The labor market is still strong, but layoffs are picking up.
This year Peloton, Netflix, Shopify, Lyft, and, most recently, Twitter, all announced significant staff reductions. Meanwhile, executive outplacement firm Challenger, Gray & Christmas reported this week that job-cut announcements were up 48% year-over-year in October, with more layoffs on the horizon.
Getting terminated can be traumatic, setting off a myriad of financial problems.
By taking certain steps, sooner rather than later, you can reduce the disruption and boost your odds of a positive next chapter, experts say.
1. File to collect unemployment benefits ASAP
You should file for unemployment benefits as soon as possible after a layoff, said Andrew Stettner, the director of workforce policy and senior fellow at The Century Foundation.

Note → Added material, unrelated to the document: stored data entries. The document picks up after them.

(** [Reserve::poll]: a ready reservation takes a slot in flight, a pending one owns a waiter. *)
Lemma reserve_poll_spec cap futs p s f waiter cx :
  send_side cap futs p s → 0 <= p → futs !! f = Some waiter → wq_room (send_waiters s) →
  wp (reserve_poll waiter cx) s (λ r s',
    send_side cap (<[f:=r.1]> futs) (p + (match r.2 with Ready (Ok _) => 1 | _ => 0 end)) s' ∧
    send_frame s s' ∧
    match r.2 with
    | Ready (Err _) => receivers s = 0 ∧ r.1 = None
    | Ready (Ok _) => receivers s ≠ 0 ∧ r.1 = None
    | Pending => receivers s ≠ 0 ∧ is_Some r.1
    end).
Proof.
  intros Hside Hp Hf Hroom. pose proof Hside as (q & m & Hrep & H0 & Hok & Hcap).
  unfold reserve_poll. wp_auto. case_bool_decide as Hr; wp_auto.
  { split; [|split; [by split|done]]. rewrite Z.add_0_r. exists q, m. by split_and!. }
  specialize (Hok Hr). destruct waiter as [id|]; wp_auto.
  - destruct (waiters_ok_owner _ _ _ _ _ _ Hok Hf) as [v Hv].
    assert (cap ≠ None) as Hcn by (intros ->; destruct (available s); simplify_eq; done).
    wp_apply wq_waiter_spec; [done..|]. intros v' w' [-> ->]. destruct v as [waker|]; wp_auto; simpl.
    + assert (id ∈ q) as Hin by (eapply wo_waiting; [done..|by eexists]).
      unfold register_waiter. wp_auto.
      wp_apply wq_waiter_spec; [done..|]. intros v' w' [-> ->]. wp_auto.
      unfold will_wake. case_bool_decide; wp_auto.
      * simpl. rewrite insert_id, Z.add_0_r by done.
        split_and!; [|by split|done|by eauto]. by destruct s.
      * wp_apply wq_set_waiter_spec; [done|by eauto|]. intros _ n [Hrep' _]. wp_auto. simpl.
        rewrite insert_id, Z.add_0_r by done. split_and!; [|by split|done|by eauto].
        eapply (send_side_waiters _ _ _ _ s n q m); [exact Hcap|done|by intros []%Hcn| |exact Hrep'| |].
        -- intros. by left.
        -- apply waiters_ok_refresh; eauto.
        -- by rewrite detached_update by eauto.
    + assert (id ∉ q) as Hni.
      { intros Hin. destruct (proj1 (wo_waiting _ _ _ _ Hok _ _ Hv) Hin). done. }
      wp_apply wq_remove_spec; [done..|]. intros v' n (-> & Hrep' & _). wp_auto.
      split; [|split; [by split|done]]. pose proof (waiters_ok_remove _ _ _ _ _ _ Hok Hf) as Hok'.
      rewrite filter_neq_id in Hok' by done.
      eapply (send_side_waiters _ _ _ _ s n q m); [exact Hcap|done|by intros []%Hcn| |exact Hrep'|done|].
      * intros. by left.
      * pose proof (detached_remove q m id _ (wq_rep_nodup _ _ _ Hrep) Hv) as Hd.
        rewrite filter_neq_id, decide_False in Hd by done. simpl. lia.
  - destruct (has_capacity s) eqn:Hc; wp_auto.
    + wp_apply take_slot_spec; [done..|]. intros _ s' (Hs' & Hfr & _). wp_auto.
      rewrite insert_id by done. by split_and!.
    + unfold has_capacity in Hc. destruct (available s) as [a|] eqn:Ha; [|done].
      apply bool_decide_eq_false, dec_stable in Hc. subst a. unfold register_waiter. wp_auto.
      wp_apply wq_push_back_spec; [done..|]. intros id n [Hn Hrep']. wp_auto. simpl.
      rewrite Z.add_0_r. split_and!; [|by split|done|by eauto].
      eapply (send_side_waiters _ _ _ _ s n q m); rewrite ?Ha; [exact Hcap|done| | |exact Hrep'| |].
      * intros ->. done.
      * intros a [= <-]. by right.
      * apply waiters_ok_register; try done. intros Hin.
        destruct (wq_rep_linked _ _ _ _ Hrep Hin). congruence.
      * by rewrite detached_register.
Qed.

(** [Reserve::drop]: a granted slot is passed on. *)
Lemma reserve_drop_spec cap futs p s f waiter :
  send_side cap futs p s → 0 <= p → futs !! f = Some waiter →
  wp (reserve_drop waiter) s (λ _ s', send_side cap (delete f futs) p s' ∧ send_frame s s').
Proof.
  intros Hside Hp Hf. pose proof Hside as (q & m & Hrep & H0 & Hok & Hcap).
  unfold reserve_drop. destruct waiter as [id|]; wp_auto.
  - case_bool_decide as Hr; wp_auto.
    { split; [|by split]. exists q, m. by split_and!. }
    specialize (Hok Hr). destruct (waiters_ok_owner _ _ _ _ _ _ Hok Hf) as [v Hv].
    assert (cap ≠ None) as Hcn by (intros ->; destruct (available s); simplify_eq; done).
    pose proof (detached_remove q m id v (wq_rep_nodup _ _ _ Hrep) Hv) as Hd.
    pose proof (waiters_ok_remove _ _ _ _ _ _ Hok Hf) as Hok'.
    apply (waiters_ok_drop _ _ _ _ f) in Hok'; [|apply lookup_insert_eq].
    rewrite delete_insert_eq in Hok'.
    assert (without id q ≠ [] → q ≠ []) as Hne by (intros Hne ->; done).
    wp_apply remove_waiter_spec; [done..|]. intros v' n (-> & Hrep' & _). destruct v as [waker|]; wp_auto.
    + split; [|by split].
      eapply (send_side_waiters _ _ _ _ s n q m); [exact Hcap|done|by intros []%Hcn| |exact Hrep'|done|].
      * intros. left. auto.
      * rewrite decide_True in Hd; [lia|]. eapply wo_waiting; [done..|by eexists].
    + rewrite decide_False in Hd by (intros Hin; by destruct (proj1 (wo_waiting _ _ _ _ Hok _ _ Hv) Hin)).
      wp_apply (release_spec cap (delete f futs) p); [|done|].
      { eapply (send_side_waiters _ _ _ _ s n q m); [exact Hcap|done|by intros []%Hcn| |exact Hrep'|done|lia].
        intros. left. auto. }
      intros waker s' [Hs' [? ? ? ?]]. wp_auto. split; [done|by split].
  - split; [|by split]. exists q, m. split_and!; try done. intros Hr.
    apply waiters_ok_drop; [by apply Hok|done].
Qed.

(** ** Handles, permits and receive futures *)

Lemma send_side_receivers cap futs p s n :
  send_side cap futs p s → receivers s ≠ 0 → n ≠ 0 → send_side cap futs p (set_receivers n s).
Proof.
  intros (q & m & Hrep & H0 & Hok & Hcap) Hr Hn. exists q, m. simpl. split_and!; try done; [by auto|].
  unfold n_values. simpl. destruct cap, (available s); try done. naive_solver.
Qed.

Lemma recv_side_senders rfuts k s n :
  recv_side rfuts k s → senders s ≠ 0 → n ≠ 0 → recv_side rfuts k (set_senders n s).
Proof.
  intros (q & m & Hrep & H0 & Hok) Hr Hn. exists q, m. simpl. split_and!; try done. intros _. by apply Hok.
Qed.

(** The last sender wakes every waiting receiver, oldest first. *)
Lemma drop_sender_spec cap futs rfuts p s :
  send_side cap futs p s → recv_side rfuts 0 s → 0 < senders s →
  wp drop_sender s (λ ws s',
    send_side cap futs p s' ∧ recv_side rfuts 0 s' ∧ values s' = values s ∧
    senders s' = senders s - 1 ∧ receivers s' = receivers s ∧
    (senders s = 1 → ∃ q m, wq_rep (recv_waiters s) q m ∧
      waiters_ok recv_waker rfuts q m ∧ Some <$> ws = waker_at recv_waker m <$> q)).
Proof.
  intros Hss Hrs Hpos. unfold drop_sender. wp_auto. apply wp_sub_int; [lia|]. wp_auto.
  case_bool_decide as Hn; wp_auto.
  { split_and!; try done; [apply recv_side_senders; [done|lia|lia]|lia]. }
  destruct Hrs as (q & m & Hrep & H0 & Hok). destruct (Hok ltac:(lia)) as [Hw _].
  apply wp_run_local. wp_apply drain_spec; [done..| |].
  { rewrite (wq_len_spec _ _ _ Hrep). pose proof (rep_length_le _ _ _ Hrep). lia. }
  intros ws _ Hws. split_and!; try done; [|by eauto].
  exists [], ∅. simpl. split_and!; try done; apply wq_new_rep.
Qed.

Even if you received unemployment benefits earlier in the pandemic and are facing joblessness again, you may qualify for more aid.
The rules vary state by state, but generally, so long as you’ve worked at least 15 weeks since last receiving unemployment benefits, you’re eligible to open a new claim for a partial payment, Stettner said. Most people will need to have been working for at least six months to qualify for a full benefit again.
If you’ve been employed for more than a year, your benefit should come fairly quickly.
2. Weigh health insurance options
“As overwhelming as it may be, it’s important to look for coverage quickly” after a layoff, said Caitlin Donovan, a spokesperson for the National Patient Advocate Foundation, a nonprofit that helps individuals access and pay for health care.
Your first step should be to speak with someone in your company’s human resources department to understand when your coverage technically ends.
“There’s no blanket rule here: For some, coverage may end immediately; for others, it may go until the end of the month,” Donovan said. “Either way, you should immediately start planning to transition to a new plan.”
Navigating the health insurance landscape on your own can be stressful and confusing.
There are resources you can turn to for help. If you have a diagnosed condition, including cancer, lupus or diabetes, you may be able to get support deciding on and enrolling in a plan with the National Patient Advocate Foundation, Donovan said. You can also consult with a local health-care ”navigator.”
Generally, newly laid off and uninsured people will have three routes to coverage from which to pick: COBRA, the Affordable Care Act subsidized marketplace or a public plan such as Medicaid or Medicare.
COBRA gives those who have left a company the option of staying on their former employer’s insurance plan, although it’s typically very expensive. That’s because people have to keep paying the part of their premium they’d been responsible for while working, as well as the remainder, which their former employer had covered.
Medicaid typically involves no or low monthly premiums, and marketplace plans are the cheapest they’ve ever been for many people, thanks to relief legislation passed in the pandemic.
3. Protect your retirement savings
Many people save for their retirement through their job. If you had access to a 401(k) plan at the company from which you were laid off, you’ll need to decide what to do with that account.
You may not want to do anything, said Rita Assaf, vice president of retirement leadership at Fidelity.
Most employers allow you to keep your plan with them after you leave, Assaf said. (However, if you have less than $5,000 in the account, the money may be sent to an individual retirement account for you, she added.)
However, you won’t be able to continue contributing to a plan at a company you’re no longer working for. And you may be limited in how much you can take as a loan or withdraw from the account.
Another option is to roll over the account into an IRA, which can be opened at a bank or brokerage firm. This would allow you to continue saving. You may also be able to withdraw money from this account if you’re under 59½ without any penalties, Assaf said, if you use it for a first-time home purchase or higher-education expenses.
“Make sure to research fees and expenses when choosing an IRA provider, if you do, though, as they can really vary,” Assaf said.
If you’re hopping to another job right away, you may have the option to roll your old 401(k) plan into one with your new employer. Having just one savings retirement account may feel more manageable.
“It’s important to note that not all employers will accept a rollover from a previous employer’s plan, so you should check with your new employer before making any decisions,” Assaf said.
What you don’t want to do, if at all possible, is to cash out the account, she said. You’ll likely be dinged with taxes and penalties, not to mention risking your financial security when you leave work for good.